Stored data entries
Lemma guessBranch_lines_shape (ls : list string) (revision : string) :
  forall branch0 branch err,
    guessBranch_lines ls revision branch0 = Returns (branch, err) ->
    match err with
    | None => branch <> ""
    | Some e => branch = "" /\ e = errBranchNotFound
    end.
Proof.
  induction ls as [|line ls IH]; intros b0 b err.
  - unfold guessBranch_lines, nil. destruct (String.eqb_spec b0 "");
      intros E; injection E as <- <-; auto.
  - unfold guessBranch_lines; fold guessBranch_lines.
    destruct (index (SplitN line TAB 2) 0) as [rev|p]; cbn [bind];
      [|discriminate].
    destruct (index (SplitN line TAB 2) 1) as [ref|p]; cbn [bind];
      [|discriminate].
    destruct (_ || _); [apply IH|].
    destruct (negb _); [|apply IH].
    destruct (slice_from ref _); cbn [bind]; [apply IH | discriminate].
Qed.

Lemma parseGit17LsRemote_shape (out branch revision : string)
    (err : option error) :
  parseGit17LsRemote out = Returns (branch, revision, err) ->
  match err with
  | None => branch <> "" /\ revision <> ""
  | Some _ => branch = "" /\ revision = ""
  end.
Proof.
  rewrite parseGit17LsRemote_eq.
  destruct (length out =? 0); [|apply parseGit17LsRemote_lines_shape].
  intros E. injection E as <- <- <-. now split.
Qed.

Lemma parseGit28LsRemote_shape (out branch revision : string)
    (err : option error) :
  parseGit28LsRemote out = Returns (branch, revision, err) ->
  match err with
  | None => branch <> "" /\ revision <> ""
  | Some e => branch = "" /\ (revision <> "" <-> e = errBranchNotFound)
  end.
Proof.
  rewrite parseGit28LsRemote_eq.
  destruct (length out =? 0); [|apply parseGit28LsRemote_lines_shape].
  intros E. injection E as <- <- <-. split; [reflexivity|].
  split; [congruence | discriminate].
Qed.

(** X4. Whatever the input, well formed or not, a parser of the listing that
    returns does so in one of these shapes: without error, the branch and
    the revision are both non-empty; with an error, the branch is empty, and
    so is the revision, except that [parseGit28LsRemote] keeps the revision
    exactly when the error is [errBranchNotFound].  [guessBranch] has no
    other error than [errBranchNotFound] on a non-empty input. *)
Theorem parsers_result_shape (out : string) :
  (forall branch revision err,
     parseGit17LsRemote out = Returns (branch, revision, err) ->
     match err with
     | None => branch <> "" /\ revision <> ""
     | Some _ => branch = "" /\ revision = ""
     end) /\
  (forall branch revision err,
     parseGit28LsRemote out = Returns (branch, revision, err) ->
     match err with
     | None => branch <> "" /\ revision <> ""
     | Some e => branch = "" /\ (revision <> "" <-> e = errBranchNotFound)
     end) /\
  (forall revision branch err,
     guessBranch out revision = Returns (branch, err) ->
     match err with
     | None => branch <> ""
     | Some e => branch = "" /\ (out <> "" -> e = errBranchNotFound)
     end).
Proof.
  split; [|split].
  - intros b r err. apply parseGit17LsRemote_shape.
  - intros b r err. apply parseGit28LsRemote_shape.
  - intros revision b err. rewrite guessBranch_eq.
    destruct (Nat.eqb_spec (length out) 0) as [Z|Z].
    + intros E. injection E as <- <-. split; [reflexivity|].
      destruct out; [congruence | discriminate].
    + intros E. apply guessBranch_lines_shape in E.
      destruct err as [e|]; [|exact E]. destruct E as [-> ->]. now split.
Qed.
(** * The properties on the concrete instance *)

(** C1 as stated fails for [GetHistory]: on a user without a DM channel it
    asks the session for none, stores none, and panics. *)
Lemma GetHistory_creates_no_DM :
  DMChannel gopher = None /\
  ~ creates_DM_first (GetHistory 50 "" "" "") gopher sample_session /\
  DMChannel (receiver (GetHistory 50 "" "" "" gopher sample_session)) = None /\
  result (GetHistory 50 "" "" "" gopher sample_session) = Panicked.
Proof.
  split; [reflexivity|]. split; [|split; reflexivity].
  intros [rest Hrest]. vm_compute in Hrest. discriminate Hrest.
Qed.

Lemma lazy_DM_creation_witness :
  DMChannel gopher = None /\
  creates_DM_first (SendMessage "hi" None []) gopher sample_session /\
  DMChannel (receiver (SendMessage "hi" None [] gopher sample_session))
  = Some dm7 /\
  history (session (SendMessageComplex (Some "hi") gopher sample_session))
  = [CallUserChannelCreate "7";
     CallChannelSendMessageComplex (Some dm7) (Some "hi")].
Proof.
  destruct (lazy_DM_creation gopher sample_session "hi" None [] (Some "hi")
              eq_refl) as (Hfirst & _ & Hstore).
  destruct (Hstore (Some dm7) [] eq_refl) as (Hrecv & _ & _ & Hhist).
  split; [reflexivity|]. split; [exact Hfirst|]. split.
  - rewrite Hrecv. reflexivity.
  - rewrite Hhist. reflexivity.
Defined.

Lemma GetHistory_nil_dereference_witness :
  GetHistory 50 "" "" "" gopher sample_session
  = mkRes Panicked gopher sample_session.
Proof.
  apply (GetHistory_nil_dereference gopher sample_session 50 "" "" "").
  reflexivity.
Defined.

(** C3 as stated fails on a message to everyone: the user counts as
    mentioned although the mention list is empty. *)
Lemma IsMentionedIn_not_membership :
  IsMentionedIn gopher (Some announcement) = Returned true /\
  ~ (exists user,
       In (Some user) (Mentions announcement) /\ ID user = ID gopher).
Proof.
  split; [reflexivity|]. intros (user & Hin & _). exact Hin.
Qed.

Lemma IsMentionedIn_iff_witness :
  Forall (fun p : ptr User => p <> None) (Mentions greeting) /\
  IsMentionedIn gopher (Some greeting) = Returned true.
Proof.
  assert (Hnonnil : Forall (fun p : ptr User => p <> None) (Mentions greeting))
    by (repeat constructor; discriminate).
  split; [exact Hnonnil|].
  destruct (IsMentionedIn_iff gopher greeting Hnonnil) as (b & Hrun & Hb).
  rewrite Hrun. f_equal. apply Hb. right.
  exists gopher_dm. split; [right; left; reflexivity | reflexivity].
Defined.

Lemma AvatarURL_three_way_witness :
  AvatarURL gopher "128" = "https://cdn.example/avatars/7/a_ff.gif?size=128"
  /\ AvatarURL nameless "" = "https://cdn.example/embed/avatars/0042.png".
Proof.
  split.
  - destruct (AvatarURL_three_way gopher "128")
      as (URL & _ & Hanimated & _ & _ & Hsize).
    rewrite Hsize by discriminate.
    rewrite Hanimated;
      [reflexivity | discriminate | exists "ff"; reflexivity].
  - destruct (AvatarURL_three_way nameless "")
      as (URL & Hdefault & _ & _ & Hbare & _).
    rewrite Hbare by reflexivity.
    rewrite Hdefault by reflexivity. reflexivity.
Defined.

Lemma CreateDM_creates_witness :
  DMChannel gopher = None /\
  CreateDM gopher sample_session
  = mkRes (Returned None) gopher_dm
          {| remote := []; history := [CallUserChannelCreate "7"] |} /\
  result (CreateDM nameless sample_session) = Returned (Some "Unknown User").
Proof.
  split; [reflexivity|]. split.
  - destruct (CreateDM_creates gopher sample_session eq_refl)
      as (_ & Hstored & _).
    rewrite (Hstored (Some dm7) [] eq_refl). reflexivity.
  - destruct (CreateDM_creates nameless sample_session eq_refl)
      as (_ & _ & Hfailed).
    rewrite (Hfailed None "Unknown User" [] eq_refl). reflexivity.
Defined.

==

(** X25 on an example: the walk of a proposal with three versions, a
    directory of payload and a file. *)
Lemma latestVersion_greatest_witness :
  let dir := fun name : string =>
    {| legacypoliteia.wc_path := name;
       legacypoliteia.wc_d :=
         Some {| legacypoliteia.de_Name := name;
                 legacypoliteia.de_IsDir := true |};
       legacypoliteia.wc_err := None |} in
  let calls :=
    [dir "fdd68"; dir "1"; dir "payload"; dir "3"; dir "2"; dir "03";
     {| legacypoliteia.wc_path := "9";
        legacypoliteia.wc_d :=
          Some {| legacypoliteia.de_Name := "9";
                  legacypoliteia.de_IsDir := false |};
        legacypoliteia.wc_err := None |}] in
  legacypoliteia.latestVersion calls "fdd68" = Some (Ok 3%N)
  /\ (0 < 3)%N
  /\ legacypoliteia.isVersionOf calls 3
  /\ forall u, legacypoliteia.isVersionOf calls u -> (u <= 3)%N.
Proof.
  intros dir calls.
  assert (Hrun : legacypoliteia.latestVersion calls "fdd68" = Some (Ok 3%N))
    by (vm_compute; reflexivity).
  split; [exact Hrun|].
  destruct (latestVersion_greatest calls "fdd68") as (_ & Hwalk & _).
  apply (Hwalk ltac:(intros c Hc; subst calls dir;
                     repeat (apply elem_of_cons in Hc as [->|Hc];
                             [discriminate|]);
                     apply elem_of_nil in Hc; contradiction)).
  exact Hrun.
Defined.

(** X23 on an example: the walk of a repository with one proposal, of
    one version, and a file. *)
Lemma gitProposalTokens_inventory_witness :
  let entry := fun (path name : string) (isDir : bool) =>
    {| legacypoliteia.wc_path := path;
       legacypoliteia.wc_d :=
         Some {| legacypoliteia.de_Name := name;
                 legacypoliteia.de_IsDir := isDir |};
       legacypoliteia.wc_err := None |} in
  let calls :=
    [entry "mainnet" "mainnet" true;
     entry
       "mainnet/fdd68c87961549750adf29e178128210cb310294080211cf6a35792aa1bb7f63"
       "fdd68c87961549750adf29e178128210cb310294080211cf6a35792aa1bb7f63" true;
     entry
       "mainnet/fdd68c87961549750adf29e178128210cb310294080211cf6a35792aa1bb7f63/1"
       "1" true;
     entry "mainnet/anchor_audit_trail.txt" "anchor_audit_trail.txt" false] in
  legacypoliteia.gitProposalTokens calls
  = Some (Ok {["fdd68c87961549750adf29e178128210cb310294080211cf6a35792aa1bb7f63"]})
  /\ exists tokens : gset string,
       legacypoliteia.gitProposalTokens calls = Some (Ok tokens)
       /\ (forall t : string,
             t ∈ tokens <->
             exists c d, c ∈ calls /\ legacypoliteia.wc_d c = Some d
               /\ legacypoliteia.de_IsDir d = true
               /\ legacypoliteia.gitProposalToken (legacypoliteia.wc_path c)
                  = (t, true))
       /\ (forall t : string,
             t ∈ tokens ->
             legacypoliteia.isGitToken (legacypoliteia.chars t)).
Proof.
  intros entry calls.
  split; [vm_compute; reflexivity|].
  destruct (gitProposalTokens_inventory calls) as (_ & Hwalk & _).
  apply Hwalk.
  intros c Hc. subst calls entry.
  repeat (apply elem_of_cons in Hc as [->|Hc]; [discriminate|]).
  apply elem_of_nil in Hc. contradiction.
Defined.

---

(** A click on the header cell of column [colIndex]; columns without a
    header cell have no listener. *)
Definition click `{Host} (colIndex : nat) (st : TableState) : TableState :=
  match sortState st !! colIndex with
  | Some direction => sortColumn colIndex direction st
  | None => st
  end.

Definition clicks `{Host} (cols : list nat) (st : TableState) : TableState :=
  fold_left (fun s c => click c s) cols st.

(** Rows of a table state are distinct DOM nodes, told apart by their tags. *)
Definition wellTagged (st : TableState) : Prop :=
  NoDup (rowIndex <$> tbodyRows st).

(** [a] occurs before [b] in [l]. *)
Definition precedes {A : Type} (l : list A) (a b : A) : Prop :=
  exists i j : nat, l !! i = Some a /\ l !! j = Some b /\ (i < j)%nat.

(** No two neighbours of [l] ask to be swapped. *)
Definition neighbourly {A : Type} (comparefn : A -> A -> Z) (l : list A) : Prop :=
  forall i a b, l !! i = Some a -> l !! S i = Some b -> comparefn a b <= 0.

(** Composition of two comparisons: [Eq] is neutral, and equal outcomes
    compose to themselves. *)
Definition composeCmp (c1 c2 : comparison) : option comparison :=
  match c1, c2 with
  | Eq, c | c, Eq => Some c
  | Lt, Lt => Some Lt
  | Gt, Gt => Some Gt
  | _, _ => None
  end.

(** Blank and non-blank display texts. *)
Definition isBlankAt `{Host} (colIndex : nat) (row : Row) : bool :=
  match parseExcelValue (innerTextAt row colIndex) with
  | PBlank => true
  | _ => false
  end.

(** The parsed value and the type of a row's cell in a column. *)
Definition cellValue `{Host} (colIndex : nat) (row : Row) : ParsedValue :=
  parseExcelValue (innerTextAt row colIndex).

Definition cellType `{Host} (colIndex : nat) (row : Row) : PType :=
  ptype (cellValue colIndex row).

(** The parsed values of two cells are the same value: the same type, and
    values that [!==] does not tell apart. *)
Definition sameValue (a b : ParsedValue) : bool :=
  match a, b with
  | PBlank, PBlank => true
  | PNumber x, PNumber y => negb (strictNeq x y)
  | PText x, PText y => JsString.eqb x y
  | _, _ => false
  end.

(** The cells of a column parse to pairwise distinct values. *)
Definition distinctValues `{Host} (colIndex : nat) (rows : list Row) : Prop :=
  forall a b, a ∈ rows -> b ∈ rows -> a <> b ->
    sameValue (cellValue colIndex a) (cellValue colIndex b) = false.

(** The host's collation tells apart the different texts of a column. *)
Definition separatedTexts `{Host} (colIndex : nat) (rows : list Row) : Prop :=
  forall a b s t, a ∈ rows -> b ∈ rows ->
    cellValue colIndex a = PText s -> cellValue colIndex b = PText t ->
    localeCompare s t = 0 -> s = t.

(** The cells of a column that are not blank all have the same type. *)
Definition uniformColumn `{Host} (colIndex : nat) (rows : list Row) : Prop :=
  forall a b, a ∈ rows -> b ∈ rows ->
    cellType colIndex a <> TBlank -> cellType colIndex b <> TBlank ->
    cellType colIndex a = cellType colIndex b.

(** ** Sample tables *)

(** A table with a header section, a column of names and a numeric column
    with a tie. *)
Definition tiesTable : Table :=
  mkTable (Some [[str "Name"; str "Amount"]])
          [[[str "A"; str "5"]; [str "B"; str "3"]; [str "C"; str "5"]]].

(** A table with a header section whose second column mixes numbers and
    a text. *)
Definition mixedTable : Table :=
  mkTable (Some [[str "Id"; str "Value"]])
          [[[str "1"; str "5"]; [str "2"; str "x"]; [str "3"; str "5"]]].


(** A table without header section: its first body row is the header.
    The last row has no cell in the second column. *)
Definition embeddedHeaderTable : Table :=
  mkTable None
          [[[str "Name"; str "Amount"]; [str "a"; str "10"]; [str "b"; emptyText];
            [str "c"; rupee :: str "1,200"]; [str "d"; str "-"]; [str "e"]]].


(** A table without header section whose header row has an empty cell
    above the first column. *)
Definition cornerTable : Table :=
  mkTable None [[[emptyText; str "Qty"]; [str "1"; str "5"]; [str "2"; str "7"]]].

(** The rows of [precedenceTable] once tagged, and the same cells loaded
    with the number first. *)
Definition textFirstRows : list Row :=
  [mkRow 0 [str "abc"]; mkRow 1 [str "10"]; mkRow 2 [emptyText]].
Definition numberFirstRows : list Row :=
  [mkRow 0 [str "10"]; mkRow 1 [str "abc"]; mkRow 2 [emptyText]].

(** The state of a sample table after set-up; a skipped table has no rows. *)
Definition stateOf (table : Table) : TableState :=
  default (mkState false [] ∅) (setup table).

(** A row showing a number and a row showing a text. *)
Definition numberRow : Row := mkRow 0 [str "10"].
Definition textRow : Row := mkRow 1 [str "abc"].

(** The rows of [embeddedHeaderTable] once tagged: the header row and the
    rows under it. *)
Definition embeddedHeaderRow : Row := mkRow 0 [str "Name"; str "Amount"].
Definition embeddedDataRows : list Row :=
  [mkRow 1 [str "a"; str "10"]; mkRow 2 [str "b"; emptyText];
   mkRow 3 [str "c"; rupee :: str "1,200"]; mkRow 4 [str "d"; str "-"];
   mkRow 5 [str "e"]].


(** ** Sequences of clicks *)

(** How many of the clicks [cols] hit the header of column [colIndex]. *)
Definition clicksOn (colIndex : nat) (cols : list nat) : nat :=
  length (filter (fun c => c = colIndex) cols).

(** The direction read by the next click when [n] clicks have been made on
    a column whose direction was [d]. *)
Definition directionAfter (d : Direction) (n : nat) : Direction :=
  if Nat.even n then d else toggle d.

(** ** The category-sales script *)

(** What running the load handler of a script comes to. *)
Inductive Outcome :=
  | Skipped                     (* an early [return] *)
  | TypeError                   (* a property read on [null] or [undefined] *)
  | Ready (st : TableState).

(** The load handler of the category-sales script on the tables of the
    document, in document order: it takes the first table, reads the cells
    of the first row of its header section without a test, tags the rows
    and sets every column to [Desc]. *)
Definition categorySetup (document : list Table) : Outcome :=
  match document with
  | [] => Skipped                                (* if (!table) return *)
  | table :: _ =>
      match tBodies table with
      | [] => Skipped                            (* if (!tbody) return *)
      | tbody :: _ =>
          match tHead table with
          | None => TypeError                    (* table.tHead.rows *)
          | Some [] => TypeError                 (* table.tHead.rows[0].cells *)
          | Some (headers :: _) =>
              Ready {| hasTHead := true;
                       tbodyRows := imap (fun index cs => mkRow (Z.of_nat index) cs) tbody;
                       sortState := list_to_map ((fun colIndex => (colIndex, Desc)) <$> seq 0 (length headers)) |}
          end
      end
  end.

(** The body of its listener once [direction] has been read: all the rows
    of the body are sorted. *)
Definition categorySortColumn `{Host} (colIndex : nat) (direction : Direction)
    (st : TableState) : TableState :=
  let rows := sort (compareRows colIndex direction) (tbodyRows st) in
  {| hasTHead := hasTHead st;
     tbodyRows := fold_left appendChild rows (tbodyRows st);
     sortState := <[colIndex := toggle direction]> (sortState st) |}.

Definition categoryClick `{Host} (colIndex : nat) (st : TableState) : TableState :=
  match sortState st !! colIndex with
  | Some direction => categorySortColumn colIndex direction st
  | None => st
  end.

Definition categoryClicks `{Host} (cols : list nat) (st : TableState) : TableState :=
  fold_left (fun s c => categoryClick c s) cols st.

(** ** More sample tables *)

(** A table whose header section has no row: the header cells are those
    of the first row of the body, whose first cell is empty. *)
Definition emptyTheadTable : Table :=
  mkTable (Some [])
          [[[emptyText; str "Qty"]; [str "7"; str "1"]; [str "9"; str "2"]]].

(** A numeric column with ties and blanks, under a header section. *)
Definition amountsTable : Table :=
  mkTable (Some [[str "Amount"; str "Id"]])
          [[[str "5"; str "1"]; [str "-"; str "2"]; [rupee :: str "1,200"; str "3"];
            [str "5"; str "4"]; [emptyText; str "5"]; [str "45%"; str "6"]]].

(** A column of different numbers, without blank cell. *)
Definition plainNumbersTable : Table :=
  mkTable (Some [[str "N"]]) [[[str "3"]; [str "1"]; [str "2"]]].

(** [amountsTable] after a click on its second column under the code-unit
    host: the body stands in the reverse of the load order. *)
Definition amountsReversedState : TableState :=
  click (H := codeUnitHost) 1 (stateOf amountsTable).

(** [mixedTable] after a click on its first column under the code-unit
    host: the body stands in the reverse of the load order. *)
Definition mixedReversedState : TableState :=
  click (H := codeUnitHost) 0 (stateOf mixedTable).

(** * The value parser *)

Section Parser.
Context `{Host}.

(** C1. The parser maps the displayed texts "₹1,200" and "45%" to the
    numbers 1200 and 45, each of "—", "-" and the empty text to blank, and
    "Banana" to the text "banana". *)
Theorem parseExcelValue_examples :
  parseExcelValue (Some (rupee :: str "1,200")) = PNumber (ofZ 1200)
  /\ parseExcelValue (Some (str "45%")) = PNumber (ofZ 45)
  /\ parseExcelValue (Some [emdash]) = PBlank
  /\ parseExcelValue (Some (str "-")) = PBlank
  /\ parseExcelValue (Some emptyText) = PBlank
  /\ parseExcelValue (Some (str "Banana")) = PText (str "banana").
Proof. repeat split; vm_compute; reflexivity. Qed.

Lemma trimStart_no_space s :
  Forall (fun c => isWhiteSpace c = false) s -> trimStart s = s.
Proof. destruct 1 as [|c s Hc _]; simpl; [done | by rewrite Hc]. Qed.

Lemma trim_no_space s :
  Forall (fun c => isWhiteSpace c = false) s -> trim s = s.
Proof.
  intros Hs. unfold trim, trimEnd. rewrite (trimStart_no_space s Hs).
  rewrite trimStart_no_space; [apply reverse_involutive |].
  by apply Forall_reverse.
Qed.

Work task
Tell me how many lines in the data include "once", giving only the number.

Response below
3